2. according to the preparation method of the described polypropylene resin graft of claim 1, it is characterized in that described oxidation inhibitor is selected from a kind of or its combination in Hinered phenols antioxidant, phosphite ester kind antioxidant and the monothioester kind antioxidant.
3. according to the preparation method of the described polypropylene resin graft of claim 2, it is characterized in that described Hinered phenols antioxidant is selected from four [β-(3 ', 5 '-di-t-butyl-4 '-hydroxy phenyl) propionic acid] pentaerythritol ester; Described phosphite ester kind antioxidant is selected from least a in (2, the 4-di-tert-butyl-phenyl) tris phosphite and two (2, the 4-di-tert-butyl-phenyl) pentaerythritol diphosphites; Described monothioester kind antioxidant is selected from Tyox B.

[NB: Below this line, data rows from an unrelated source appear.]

(** ** A concrete poll: three events of one page *)
Definition bucket_text : string :=
  quoted "{'id':'window','created':'','name':'','type':'currentwindow','client':'aw','hostname':'pc','data':{},'first_seen':'','last_updated':''}".
Definition window_server (url : string) : string :=
  if contains_sub url "/events" then page_text three_events else bucket_text.
Definition window_collector : CollectorConfig :=
  MkCollector "aw" CollectorActivityWatch true "60s" "5s" "2m" (MkSchedule "UTC" []) None.
Definition poll_store : Store :=
  MkStore 10 65536 16 10 65536 {[ "aw" := MkCollectorPolicy CollectorActivityWatch minute ]}.
Definition sample_poll : result adapterError poll_state * pworld :=
  poll (sur := answering window_server) poll_store window_collector (window_bucket 5) 100 65536 minute_end (start_world empty_database).

Lemma poll_checkpoint_safe_witness :
  poll_safe (sur := answering window_server) poll_store window_collector (window_bucket 5) 100 65536 minute_end
    (start_world empty_database) (p_db (snd sample_poll)) (fst sample_poll)
  /\ option_map ac_SourceEventID (find_checkpoint "aw" (p_db (snd sample_poll))) = Some 3
  /\ rmap (fun s => (po_imported s, po_duplicates s)) (fst sample_poll) = Ok (3, 0).
Proof.
  split; [|vm_compute; done]. destruct sample_poll as [r w'] eqn:E.
  apply (poll_checkpoint_safe poll_store window_collector (window_bucket 5) 100 65536 minute_end (start_world empty_database) r w');
    [split; by apply empty_table_ok|done|exact E].
Defined.

(** The same events with longer durations become revisions. *)
Definition longer (url : string) : string :=
  if contains_sub url "/events" then
    quoted "[{'id':3,'timestamp':'2024-02-29T12:00:03Z','duration':9,'data':{}},{'id':2,'timestamp':'2024-02-29T12:00:02Z','duration':5,'data':{}}]"
  else bucket_text.
Example revision_example :
  let run := poll (sur := answering longer) poll_store window_collector (window_bucket 5) 100 65536 (minute_end + minute)
    (snd sample_poll) in
  (rmap (fun s => (po_imported s, po_duplicates s)) (fst run),
   map (fun r => pe_IdempotencyKey (rval r)) (drop 3 (raw_events (p_db (snd run)))))
  = (Ok (1, 1), ["activitywatch:44ff7b02c80d38b2:3:duration:9"]).
Proof. vm_compute. reflexivity. Qed.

4. according to the preparation method of the described polypropylene resin graft of claim 1, it is characterized in that described second auxiliary monomer is selected from by 1,4~butylene glycol dimethacrylate, 1,6 hexanediol diacrylate, diethylene glycol diacrylate, triethylene glycol diacrylate, neopentylglycol diacrylate, Vinylstyrene, Viscoat 295, trimethylolpropane trimethacrylate, pentaerythritol triacrylate, tri trimellitate propylene ester, tetramethylol methane tetraacrylate, ethoxyquin tetramethylol methane tetraacrylate and Dipentaerythritol five acrylate are formed one or more in the group.
5. according to the preparation method of the described polypropylene resin graft of claim 1, the consumption that it is characterized in that described peroxide initiator in melt blending the acrylic resin of oxidation inhibitor be 100 parts by weight, be 0.05~1 part, be preferably 0.1~0.5 part.
6. according to the preparation method of the described polypropylene resin graft of claim 1, it is characterized in that described peroxide initiator is selected from dialkyl peroxide class initiator.
7. according to the preparation method of the described polypropylene resin graft of claim 6, it is characterized in that described dialkyl peroxide class initiator is selected from by two (tert-butyl hydroperoxide sec.-propyl) benzene, 2,5-dimethyl-2,5-di-tert-butyl peroxide hexane, dicumyl peroxide, t-tutyl cumyl peroxide and ditertiary butyl peroxide are formed one or more in the group.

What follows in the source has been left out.